(Dataset entries)

*** Block opens ***

(** * CSE course chatbot: a shallow embedding of the query-routing chain

    The development follows the Python sources file by file:
    [models.py] (the [Course] record), [strategies.py] (retrieval
    strategies), [providers.py] (answer generation adapters),
    [handlers.py] (the chain of responsibility) and [chatbot.py] (the
    controller with its hot-swap operations, the catalog loader and the
    interactive loop).

    A Python [str] is modelled as the list of its code points.  The
    character classes the sources consult ([\d] and [\w] of [re], the white
    space of [str.strip] and [str.split]) and [str.lower] belong to
    Python's Unicode database, which is not part of the repository: the
    model takes them as parameters, together with the few facts about them
    that the proofs use.

    Calls into the external packages (the content store, the generation
    service, the file system, the JSON decoder) return a value or raise;
    the constructors of their classes are taken to succeed.  Objects that
    the controller and the handlers share are kept in a store and named by
    address, so that the two references to the active strategy (and to the
    active provider) can be compared. *)

From Stdlib Require Import ZArith NArith Ascii String Lia.
From stdpp Require Import base option list strings.

Local Open Scope stdpp_scope.

(** ** Python strings *)

Abbreviation text := (list N).

(** The literals of the sources are ASCII; a literal of this file
    stands for the text of its characters. *)
Fixpoint txt (s : string) : text :=
  match s with
  | EmptyString => []
  | String c r => N_of_ascii c :: txt r
  end.
Coercion txt : string >-> list.

(** Python's Unicode database, as far as the sources consult it. *)
Class Unicode := {
  (** [\d] of [re] on a [str] pattern: the decimal digits of every script *)
  is_decimal : N → bool;
  (** the digit's value, as [int] reads it *)
  decimal_value : N → Z;
  (** [\w] of [re] on a [str] pattern: alphanumerics and the underscore *)
  is_word : N → bool;
  (** the white space of [str.strip()] and [str.split()] *)
  is_space : N → bool;
  (** [s.lower()] *)
  lower : text → text;
  ascii_digit :
    ∀ c, (48 ≤ c ≤ 57)%N → is_decimal c = true ∧ decimal_value c = (Z.of_N c - 48)%Z;
  decimal_value_bounds :
    ∀ c, is_decimal c = true → (0 ≤ decimal_value c ≤ 9)%Z;
  decimal_is_word : ∀ c, is_decimal c = true → is_word c = true;
  space_is_space : is_space 32 = true;
  lower_empty : lower [] = [];
  lower_adds_no_space :
    ∀ s, forallb (λ c, negb (is_space c)) s = true →
         forallb (λ c, negb (is_space c)) (lower s) = true
}.

Module PyStr.
Section Operations.
Context `{Unicode}.

(** [a == b] *)
Definition eqb (a b : text) : bool := bool_decide (a = b).

Fixpoint lstrip (s : text) : text :=
  match s with
  | [] => []
  | c :: r => if is_space c then lstrip r else s
  end.

Fixpoint rstrip (s : text) : text :=
  match s with
  | [] => []
  | c :: r =>
      match rstrip r with
      | [] => if is_space c then [] else [c]
      | r' => c :: r'
      end
  end.

(** [s.strip()] *)
Definition strip (s : text) : text := rstrip (lstrip s).

(** [s.startswith(p)] *)
Fixpoint startswith (p s : text) : bool :=
  match p, s with
  | [], _ => true
  | a :: p', b :: s' => if N.eqb a b then startswith p' s' else false
  | _ :: _, [] => false
  end.

(** [needle in hay] *)
Fixpoint contains (needle hay : text) : bool :=
  match hay with
  | [] => startswith needle []
  | _ :: r => startswith needle hay || contains needle r
  end.

(** [sep.join(parts)] *)
Fixpoint join (sep : text) (parts : list text) : text :=
  match parts with
  | [] => []
  | [p] => p
  | p :: rest => p ++ sep ++ join sep rest
  end.

(** [bool(s)]: a string is truthy when it is not empty. *)
Definition truthy (s : text) : bool :=
  match s with [] => false | _ :: _ => true end.

End Operations.
End PyStr.

(** ** models.py *)

Record Course := mkCourse {
  id : text;
  title : text;
  description : text
}.

(** ** Effects: exceptions, observable events, and the monad threading them *)

(** The exceptions the sources can meet.  [Unmodelled] marks a run that
    leaves the data model (a catalog field that is not text, although
    [models.py] declares it [str]); no result below rests on it. *)
Inductive exn :=
| FileNotFoundError
| OSError (what : text)
| JSONDecodeError
| KeyError (key : text)
| TypeError
| AttributeError
| RecursionError
| ExternalError (what : text)
| Unmodelled (what : text).

Inductive outcome (A : Type) :=
| Return (a : A)
| Raise (e : exn).
Arguments Return {A} a.
Arguments Raise {A} e.

Inductive handler_class := CourseIdHandler_cls | CourseTitleHandler_cls | SemanticHandler_cls.

(** What a run does besides returning: lines printed, stages entered and
    calls made to the external collaborators, in order. *)
Inductive event :=
| EvPrint (line : text)
| EvProcess (stage : handler_class)
| EvFindRelevantChunks (query : text) (k : Z)
| EvGenerate (question context_text : text)
| EvStore (n_chunks : nat).

Definition M (A : Type) : Type := list event * outcome A.

Definition ret {A} (a : A) : M A := ([], Return a).
Definition raise {A} (e : exn) : M A := ([], Raise e).
Definition emit (ev : event) : M unit := ([ev], Return tt).
Definition print (line : text) : M unit := emit (EvPrint line).

Definition bind {A B} (m : M A) (k : A -> M B) : M B :=
  match m with
  | (evs, Return a) => let (evs', r) := k a in (evs ++ evs', r)
  | (evs, Raise e) => (evs, Raise e)
  end.

Notation "'let!' x ':=' c1 'in' c2" := (bind c1 (fun x => c2))
  (at level 10, x name, c1 at level 200, c2 at level 200).
Notation "'run!' c1 'in' c2" := (bind c1 (fun _ => c2))
  (at level 10, c1 at level 200, c2 at level 200).

(** Lift the result of an external call, logging the call. *)
Definition call {A} (ev : event) (r : outcome A) : M A := ([ev], r).

(** ** External collaborators

    The content store, its chunks, the local generation service, the file
    system, the JSON decoder and the Unicode database are not part of the
    repository; the model is parametric in them. *)

(** Member values of a decoded JSON object, and decoded documents. *)
Inductive json_value := JString (s : text) | JNonString.
Inductive json := JObject (members : list (text * json_value)) | JOther.
(** ** Cancellation *)

(** X2.  A task whose signal is already aborted when [runTask] is called
    still connects to the browser and updates the overlay twice, but then
    leaves the loop at the top of the first turn: no state is captured, the
    model is not called, the notice goes to [printOutput], and the value
    returned is ["Task finished"]. *)
Theorem aborted_on_entry (env : Env) (po : bool) (prompt : string) (st : St) :
  abortedAt env (clock st) = true ->
  ensureConnection env (clock st) = Ok tt ->
  (forall t, updateBorderOverlay env t false = Ok tt) ->
  let r := runTask env po prompt st in
  fst r = Ok "Task finished" /\
  newEvents st (snd r)
  = [EvEnsureConnection; EvUpdateBorderOverlay false;
     EvUpdateBorderOverlay false] /\
  printed (snd r) = printed st ++ (if po then [cancelNotice] else []).
Proof.
  intros Hab Hc Ho. cbv zeta.
  rewrite (runTask_connected env po prompt st Hc Ho).
  unfold taskLoop. change MAX_ITERATIONS with (S 19).
  match goal with
  | |- context [whileFrom env po (S 19) (Continue ?ls)] =>
    match goal with
    | |- context [bind _ _ ?s] =>
      assert (Hw : whileFrom env po (S 19) (Continue ls) s
                   = (Ok (Exited ls), snd (printOutput po cancelNotice s)))
    end
  end.
  { apply whileFrom_aborted. eapply abortedAt_mono; [exact Hab |].
    simpl. lia. }
  rewrite (bind_ok _ _ _ Hw). unfold ret. cbn [fst snd].
  split; [reflexivity |]. split.
  - apply newEvents_app. rewrite printOutput_trace. reflexivity.
  - rewrite printOutput_printed. reflexivity.
Qed.
(** * Itok: plan compression and semantic chunking engines

    A shallow embedding of the TypeScript sources
      - [types/index.ts]                 (data model),
      - [types/schemas.ts]               (zod schema of a TaskPlan),
      - [tools/validate-plan-helpers.ts] (level policy, step merging, stats),
      - [tools/validate-plan.ts]         (the plan compressor),
      - [tools/plan-task.ts]             (only [toToonFriendly]),
      - [tools/chunking-helpers.ts]      (boundary detector, token estimator, ids),
      - [tools/code-chunking.ts]         (file-range chunking, dechunking),
      - [tools/code-chunking-impl.ts]    (sub-chunking of large symbols),
    followed by the properties of the specification that were checked
    against them.

    Conventions of the embedding.
      - A JavaScript string is a [string]; its characters are code units
        in the range 0..255.
      - Integral JavaScript numbers are [Z]; array lengths are [nat].
        Line numbers are taken as integers.  JavaScript computes with
        doubles, which hold every integer up to 2^53 in magnitude and round
        beyond: [chunkByFileRange], whose loop depends on it, has the
        rounding written out ([toDouble], [plus], [minus]); elsewhere the
        arithmetic on lines is that of [Z], as it is for doubles whose
        results stay within that range.
      - The numeric limits of the plan compressor are [JsNumber]s: the
        tool's input schema only accepts positive integers, but the exported
        functions take any number, test it for truthiness, compare it with
        array lengths, pass it to [slice] and print it.
      - [T | null] and optional fields are [option T].
      - A thrown exception is the [Throw] constructor of [result].
      - [Map<string, V>] is an association list in insertion order (the
        code iterates over its maps); [Set<string>] is a duplicate-free
        list in insertion order.
      - [Date.now()] and [Math.random()] are inputs of the functions that
        read them. *)

From Stdlib Require Import String Ascii List ZArith Lia Bool Arith PeanoNat.
From Stdlib Require Import Relations.Relation_Operators Relations.Operators_Properties.
From Stdlib Require Import DecimalString Decimal Sorting.Sorted Sorting.Permutation.
From Stdlib Require DecimalNat.
Import ListNotations.
Open Scope string_scope.
Open Scope nat_scope.
Open Scope list_scope.

Set Implicit Arguments.

(* ------------------------------------------------------------------ *)
(** * JavaScript runtime helpers                                        *)
(* ------------------------------------------------------------------ *)

(** Result of a computation that may throw, or whose [while] loop is still
    running when the fuel given to it is spent. *)
Inductive result (A : Type) : Type :=
| Ok (a : A)
| Throw (message : string)
| OutOfFuel.
Arguments Ok {A} a.
Arguments Throw {A} message.
Arguments OutOfFuel {A}.

Definition bind {A B : Type} (r : result A) (k : A -> result B) : result B :=
  match r with
  | Ok a => k a
  | Throw m => Throw m
  | OutOfFuel => OutOfFuel
  end.

Notation "x <- r ;; k" := (bind r (fun x => k))
  (at level 61, r at next level, right associativity).

Definition isOk {A : Type} (r : result A) : bool :=
  match r with Ok _ => true | _ => false end.

(** The double-quote character, used inside template literals. *)
Definition dquote : string := String (ascii_of_nat 34) EmptyString.

(** [`${n}`] for integral numbers. *)
Definition showZ (z : Z) : string := NilZero.string_of_int (Z.to_int z).
Definition showNat (n : nat) : string := NilZero.string_of_uint (Nat.to_uint n).

(** [xs.join(sep)] *)
Fixpoint join (sep : string) (xs : list string) : string :=
  match xs with
  | [] => EmptyString
  | [x] => x
  | x :: rest => (x ++ sep ++ join sep rest)%string
  end.

(** [s || d] on strings: the empty string is falsy. *)
Definition strOr (s : option string) (d : string) : string :=
  match s with
  | Some EmptyString => d
  | Some v => v
  | None => d
  end.

(** [Set<string>]: [has], [add], [new Set(xs)]. *)
Definition StringSet := list string.

Definition set_has (s : StringSet) (x : string) : bool :=
  existsb (String.eqb x) s.

Definition set_add (s : StringSet) (x : string) : StringSet :=
  if set_has s x then s else s ++ [x].

Definition set_of_list (xs : list string) : StringSet :=
  fold_left set_add xs [].

(** [Map<string, V>] in insertion order: [get], [set]. *)
Fixpoint map_get {V : Type} (m : list (string * V)) (k : string) : option V :=
  match m with
  | [] => None
  | (k', v) :: rest => if String.eqb k' k then Some v else map_get rest k
  end.

Fixpoint map_set {V : Type} (m : list (string * V)) (k : string) (v : V)
  : list (string * V) :=
  match m with
  | [] => [(k, v)]
  | (k', v') :: rest =>
      if String.eqb k' k then (k', v) :: rest else (k', v') :: map_set rest k v
  end.

(** [if (!m.has(key)) m.set(key, []); m.get(key).push(x)] *)
Fixpoint pushToGroup {A : Type} (groups : list (string * list A)) (key : string)
         (x : A) : list (string * list A) :=
  match groups with
  | [] => [(key, [x])]
  | (k, members) :: rest =>
      if String.eqb k key then (k, members ++ [x]) :: rest
      else (k, members) :: pushToGroup rest key x
  end.
(** ** The life of a record *)

(** No page deletes a Borrowing record or changes one that has been
    returned; an open record stays as it is or receives the current date
    as its return date. *)
Theorem record_kept_and_returned_once
  (a : App.Action) (w : World) (r : Borrowing.row) :
  reachable (database w) ->
  In r (borrowing (database w)) ->
  let db' := database (snd (App.run a w)) in
  (In r (borrowing db') \/
   Borrowing.ReturnDate r = None /\
   In (returned_on (CURRENT_DATE w) r) (borrowing db')) /\
  (Borrowing.ReturnDate r <> None -> In r (borrowing db')).
Proof.
  intros Hr Hin db'. apply reachable_well_formed in Hr.
  assert (In r (borrowing db') \/
          Borrowing.ReturnDate r = None /\
          In (returned_on (CURRENT_DATE w) r) (borrowing db')) as Hmain.
  { pose proof (run_effect a w Hr) as Heff. fold db' in Heff.
    assert (forall r0 d1,
              In r0 (borrowing (database w)) ->
              Borrowing.ReturnDate r0 = None ->
              borrowing d1 = map (Sql.set_returned (CURRENT_DATE w)
                                    (Borrowing.BorrowID r0))
                                 (borrowing (database w)) ->
              In r (borrowing d1) \/
              Borrowing.ReturnDate r = None /\
              In (returned_on (CURRENT_DATE w) r) (borrowing d1)) as Hret.
    { intros r0 d1 Hin0 Hopen Hmap. rewrite Hmap.
      destruct (set_returned_cases (CURRENT_DATE w) (Borrowing.BorrowID r0) r)
        as [(Hid & Heq)|(Hid & Heq)].
      - right. assert (r = r0) as ->.
        { apply (NoDup_map_inj Borrowing.BorrowID (borrowing (database w)));
            trivial. apply (wf_borrow_ids Hr). }
        split; trivial. rewrite <- Heq. now apply in_map.
      - left. rewrite <- Heq. now apply in_map. }
    destruct Heff as [Hsame
      |title author year copies rows n _ Hq
      |name email phone rows n Hq
      |m b d1 rows n rows' n' _ _ _ Hq1 Hq2
      |m b rows n _ _ _ Hq
      |r0 d1 rows n rows' n' Hin0 Hopen Hq1 Hq2
      |r0 rows n Hin0 Hopen Hq _].
    - left. now rewrite Hsame.
    - apply insert_book_borrowing in Hq. left. now rewrite Hq.
    - apply insert_member_borrowing in Hq. left. now rewrite Hq.
    - apply insert_borrowing_books in Hq1. destruct Hq1 as (_ & Hb1).
      apply update_available_copies_books in Hq2. destruct Hq2 as (_ & Hb2).
      left. rewrite Hb2, Hb1. apply in_or_app. now left.
    - apply insert_borrowing_books in Hq. destruct Hq as (_ & Hb1).
      left. rewrite Hb1. apply in_or_app. now left.
    - apply update_return_date_books in Hq1. destruct Hq1 as (_ & Hb1).
      apply update_available_copies_books in Hq2. destruct Hq2 as (_ & Hb2).
      rewrite Hb2. rewrite <- Hb2. apply (Hret r0 db'); trivial. congruence.
    - apply update_return_date_books in Hq. destruct Hq as (_ & Hb1).
      apply (Hret r0 db'); trivial. }
  split; trivial. intros Hset. destruct Hmain as [?|(? & _)]; [assumption|].
  contradiction.
Qed.

Lemma record_kept_and_returned_once_witness :
  (In (Borrowing.mk 1 1 1 0 None None) (borrowing (database brought_back)) \/
   Borrowing.ReturnDate (Borrowing.mk 1 1 1 0 None None) = None /\
   In (returned_on 0 (Borrowing.mk 1 1 1 0 None None))
      (borrowing (database brought_back))) /\
  (Borrowing.ReturnDate (Borrowing.mk 1 1 1 0 None None) <> None ->
   In (Borrowing.mk 1 1 1 0 None None) (borrowing (database brought_back))).
Proof.
  apply (record_kept_and_returned_once (App.ReturnBook 0) lent
           (Borrowing.mk 1 1 1 0 None None)).
  - exact lent_reachable.
  - vm_compute. left. reflexivity.
Defined.

(** No record ever has a due date, so that none is ever overdue. *)
Theorem due_date_never_set (db : DB) :
  reachable db ->
  forall r, In r (borrowing db) ->
    Borrowing.DueDate r = None /\
    forall today, Borrowing.Status today r <> Overdue.
Proof.
  intros Hr.
  assert (forall r, In r (borrowing db) -> Borrowing.DueDate r = None) as Hdue.
  { induction Hr as [|w a Hr IH]; [intros r []|].
    pose proof (run_effect a w (reachable_well_formed _ Hr)) as Heff.
    set (db' := database (snd (App.run a w))) in *.
    assert (forall d1 id,
              borrowing d1 = map (Sql.set_returned (CURRENT_DATE w) id)
                                 (borrowing (database w)) ->
              forall r, In r (borrowing d1) -> Borrowing.DueDate r = None)
      as Hret.
    { intros d1 id Hmap r Hin. rewrite Hmap in Hin.
      apply in_map_iff in Hin. destruct Hin as (r0 & <- & Hin0).
      apply IH in Hin0. unfold Sql.set_returned.
      destruct (Borrowing.BorrowID r0 =? id); trivial. }
    assert (forall d1 m b,
              borrowing d1 =
                (borrowing (database w) ++
                   [Borrowing.mk (next_BorrowID (database w)) m b
                                 (CURRENT_DATE w) None None])%list ->
              forall r, In r (borrowing d1) -> Borrowing.DueDate r = None)
      as Hins.
    { intros d1 m b Happ r Hin. rewrite Happ in Hin.
      apply in_app_iff in Hin. destruct Hin as [Hin|[<-|[]]]; auto. }
    destruct Heff as [Hsame
      |title author year copies rows n _ Hq
      |name email phone rows n Hq
      |m b d1 rows n rows' n' _ _ _ Hq1 Hq2
      |m b rows n _ _ _ Hq
      |r0 d1 rows n rows' n' Hin0 Hopen Hq1 Hq2
      |r0 rows n Hin0 Hopen Hq _].
    - now rewrite Hsame.
    - apply insert_book_borrowing in Hq. now rewrite Hq.
    - apply insert_member_borrowing in Hq. now rewrite Hq.
    - apply insert_borrowing_books in Hq1. destruct Hq1 as (_ & Hb1).
      apply update_available_copies_books in Hq2. destruct Hq2 as (_ & Hb2).
      eapply Hins. rewrite Hb2. exact Hb1.
    - apply insert_borrowing_books in Hq. destruct Hq as (_ & Hb1).
      eapply Hins. exact Hb1.
    - apply update_return_date_books in Hq1. destruct Hq1 as (_ & Hb1).
      apply update_available_copies_books in Hq2. destruct Hq2 as (_ & Hb2).
      eapply Hret. rewrite Hb2. exact Hb1.
    - apply update_return_date_books in Hq. destruct Hq as (_ & Hb1).
      eapply Hret. exact Hb1. }
  intros r Hin. split; [now apply Hdue|].
  intros today. unfold Borrowing.Status. rewrite (Hdue r Hin).
  destruct (Borrowing.ReturnDate r); discriminate.
Qed.

Lemma due_date_never_set_witness :
  Borrowing.DueDate (Borrowing.mk 1 1 1 0 None None) = None /\
  forall today,
    Borrowing.Status today (Borrowing.mk 1 1 1 0 None None) <> Overdue.
Proof.
  apply (due_date_never_set (database lent)).
  - exact lent_reachable.
  - vm_compute. left. reflexivity.
Defined.

(** ** References between the tables *)

Lemma add_copies_id delta book_id b :
  Books.BookID (Sql.add_copies delta book_id b) = Books.BookID b.
Proof.
  unfold Sql.add_copies. destruct (Books.BookID b =? book_id); reflexivity.
Qed.

Lemma set_returned_refs today borrow_id r :
  Borrowing.MemberID (Sql.set_returned today borrow_id r)
    = Borrowing.MemberID r /\
  Borrowing.BookID (Sql.set_returned today borrow_id r) = Borrowing.BookID r /\
  Borrowing.BorrowID (Sql.set_returned today borrow_id r)
    = Borrowing.BorrowID r.
Proof.
  unfold Sql.set_returned.
  destruct (Borrowing.BorrowID r =? borrow_id); auto.
Qed.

*** Block closes ***

Keep only those lines of the records that hold "DueDate", and return them.

• [Response to the exercise]:
    Borrowing.DueDate r = None /\
  assert (forall r, In r (borrowing db) -> Borrowing.DueDate r = None) as Hdue.
              forall r, In r (borrowing d1) -> Borrowing.DueDate r = None)
              forall r, In r (borrowing d1) -> Borrowing.DueDate r = None)
  Borrowing.DueDate (Borrowing.mk 1 1 1 0 None None) = None /\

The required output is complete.